■ Entries provided:

(* ===== verification/ClientProps.v ===== *)
(** What a [Client] guarantees in every interleaving of its entry points: the
    refinement of the session automaton and its consequences, the coherence of
    the store, the order of events, and the discipline of locks and roles. *)
From S2P Require Import GoUrl.
From S2P Require Import Prelude GoTime Proc RelyGuarantee Schedules Errors Tokens Config Claims.
From S2P Require Import ClientState Schedule ScheduleProps Persistence SessionSpec World Events.
From S2P Require Import Lifecycle Refresh Login Logout Session Supervisor Interference Actions.
From S2P Require Import Threads Supervision Client Scenario.

Section ClientProps.
  Context {St : Type} `{TP : TokenPersistence St} `{TPL : !TokenPersistenceLaws St}.
  Context (httpClient logoutFlowHandler : bool) (cfg : Config).
  Context (verified : IDTokenVerifier -> string -> IDTokenInfo -> Prop).
  Abbreviation L := (Interference.laws cfg verified (St := St)).
  Implicit Types (s : St) (c : @Proc.config (World St) Lk _ _ query).

(** ** The session *)

(** C1: Refinement.  In every interleaving of any number of concurrent calls,
    with any answers of the network, the browser, the clock and the store, the
    commits of the goroutines form a legal run of the session automaton, and the
    tokens, the tombstone and the admitted operation are those it ends in. *)
Theorem session_refinement s c :
  reachableClient httpClient logoutFlowHandler cfg verified s c ->
  spec_run verified (ClientID cfg) initSession (trace (world c)) (abs (world c)).
Proof. intros Hr. apply (inv_spec _ _ _ (reachable_inv _ _ _ _ _ _ Hr)). Qed.
(* ===== verification/Filestore.v ===== *)
(** Package [filestore]: the encrypted token file and the fallback key file, over
    a file system that may crash, with the goroutines (or processes) that use
    one directory at the same time. *)
From S2P Require Import Prelude Proc RelyGuarantee Schedules GoTime Errors Tokens GoStrings Filesystem.

Definition tokenFileName : string := "tokens.enc".
Definition keyFileName : string := ".keyfile".
Definition dirPerm : N := 448.                            (* 0o700 *)
Definition filePerm : N := 384.                           (* 0o600 *)
Definition keySize : nat := 32.
Definition nonceSize : nat := 12.
Definition tempPerm : N := 384.

(** ** What is not part of the program *)

(** [encoding/json] on [TokenState], AES-256-GCM and SHA-256. *)
Class Codec := {
  Marshal : TokenState -> option string;
  Unmarshal : string -> option TokenState;
  Seal : string -> string -> string -> string;            (* key, nonce, plaintext *)
  Open : string -> string -> string -> option string;
  Sum256 : string -> string
}.

(** Two states with the same tokens and the same instants.  The time zone and the
    monotonic reading of their times may differ: JSON drops the reading and turns
    the zone into an offset. *)
Record sameTokens (s s' : TokenState) : Prop := {
  same_access : AccessToken s = AccessToken s';
  same_refresh : RefreshToken s = RefreshToken s';
  same_id : IDToken s = IDToken s';
  same_expires : inst (ExpiresAt s) = inst (ExpiresAt s');
  same_auth : inst (LastAuthAt s) = inst (LastAuthAt s')
}.
#[export] Instance sameTokens_equivalence : Equivalence sameTokens.
Proof.
  split; [by split|by intros s s' []; split|]. intros s1 s2 s3 [] []. split; congruence.
Qed.
#[export] Instance IsZero_same : Proper (sameTokens ==> eq) IsZero.
Proof. intros s s' [E1 E2 E3 _ _]. unfold IsZero. by rewrite E1, E2, E3. Qed.

(** JSON decodes what it encoded to the same tokens and instants, for the states that
    it can represent (valid UTF-8, years of four digits, offsets of whole minutes), and
    to the very same value for those that [roundtrips] says (whose times, moreover, are
    in UTC without a monotonic reading); opening what was sealed with the same key
    and nonce gives it back. *)
Class CodecLaws `{Codec} := {
  represented : TokenState -> Prop;
  unmarshal_same s text : represented s -> Marshal s = Some text ->
    exists s', Unmarshal text = Some s' /\ sameTokens s' s;
  roundtrips : TokenState -> Prop;
  unmarshal_marshal s text : roundtrips s -> Marshal s = Some text -> Unmarshal text = Some s;
  open_seal key nonce text : Open key nonce (Seal key nonce text) = Some text
}.

(** ** The shared state *)

(** A staged file, and one that is linked under its final name too. *)
Inductive staged := Staged (i : nat) | Linked.
#[export] Instance staged_eq_dec : EqDecision staged.
Proof. solve_decision. Defined.

(** Ghost: the temporary names in use; the contents of the token file after each
    change; from which of them on a crash finds it; what the Saves that returned
    nil stored and where, the keys that were returned and the states loaded. *)
Record World := mkWorld {
  fs : FS;
  dirMode : N;
  staging : gmap string staged;
  pubs : list (option string);
  durable : nat;
  saves : list (TokenState * nat);
  keys : list string;
  loads : list TokenState
}.
#[export] Instance World_settable : Settable World :=
  fun w => mkWorld (fs w) (dirMode w) (staging w) (pubs w) (durable w) (saves w) (keys w) (loads w).

Inductive tempRole := temp (name : string).
#[export] Instance tempRole_eq_dec : EqDecision tempRole.
Proof. solve_decision. Defined.
#[export] Instance tempRole_countable : Countable tempRole.
Proof. by refine (inj_countable' (fun '(temp n) => n) temp _); intros []. Defined.

Inductive fileQuery : Type -> Type :=
| QFault (op : string) : fileQuery (option fsError)          (* does the call fail *)
| QWrite (len : nat) : fileQuery (option (fsError * nat))      (* how much is written before it fails *)
| QTempName (pattern : string) : fileQuery (fsError + string)
| QRandom (len : nat) : fileQuery (option string)
| QMachineID : fileQuery (option string).

Abbreviation prog := (@prog World tempRole fileQuery).

(** Errors: the causes that are joined; their text is left out. *)
Abbreviation error := (list fsError).
Definition errorIs (e : error) (target : fsError) : bool := bool_decide (target ∈ e).

Section Filestore.
  Context `{Codec}.
  (** Whether [syncDirectory] syncs (not on Windows) and permissions are checked. *)
  Context (posix : bool).

(** A system call that may fail without effect. *)
Definition os {A} (op : string) (f : FS -> result fsError A * FS) : prog (result fsError A) :=
  let* fault := ask (QFault op) in
  match fault with
  | Some e => Ret (Err e)
  | None => act (fun w => ((f (fs w)).1, w <| fs := (f (fs w)).2 |>))
  end.
Definition osDo (op : string) (f : FS -> FS) : prog (result fsError unit) :=
  os op (fun s => (Ok tt, f s)).
Definition osGet {A} (op : string) (f : FS -> result fsError A) : prog (result fsError A) :=
  os op (fun s => (f s, s)).
Definition statInode (i : nat) (f : FS) : result fsError inode :=
  match inodes f !! i with Some n => Ok n | None => Err ENotExist end.

(** ** Private files ([privatefile.go], [permissions.go]) *)

(** [secureFile]. *)
Definition secureFile (i : nat) (perm : N) : prog (option fsError) :=
  let* r := osDo "chmod" (chmod i perm) in
  match r with
  | inl e => Ret (Some e)
  | inr _ =>
      if negb posix then Ret None
      else
        let* r := osGet "stat" (statInode i) in
        match r with
        | inl e => Ret (Some e)
        | inr info => if (mode info =? perm)%N then Ret None else Ret (Some (EOther "permissions"))
        end
  end.

(** [securePath] on the directory. *)
Definition securePath (perm : N) : prog (option fsError) :=
  let* fault := ask (QFault "chmod") in
  match fault with
  | Some e => Ret (Some e)
  | None =>
      modify (fun w => w <| dirMode := perm |>) ;;;
      if negb posix then Ret None
      else
        let* fault := ask (QFault "stat") in
        match fault with
        | Some e => Ret (Some e)
        | None =>
            let* got := read dirMode in
            if (got =? perm)%N then Ret None else Ret (Some (EOther "permissions"))
        end
  end.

■ How to complete this task:
Out of the material above, output word for word the line with "Context (posix : bool).", the line with "Ret (Err e)", and all lines between them, with nothing else.

■ Output for this task:
  Context (posix : bool).

(** A system call that may fail without effect. *)
Definition os {A} (op : string) (f : FS -> result fsError A * FS) : prog (result fsError A) :=
  let* fault := ask (QFault op) in
  match fault with
  | Some e => Ret (Err e)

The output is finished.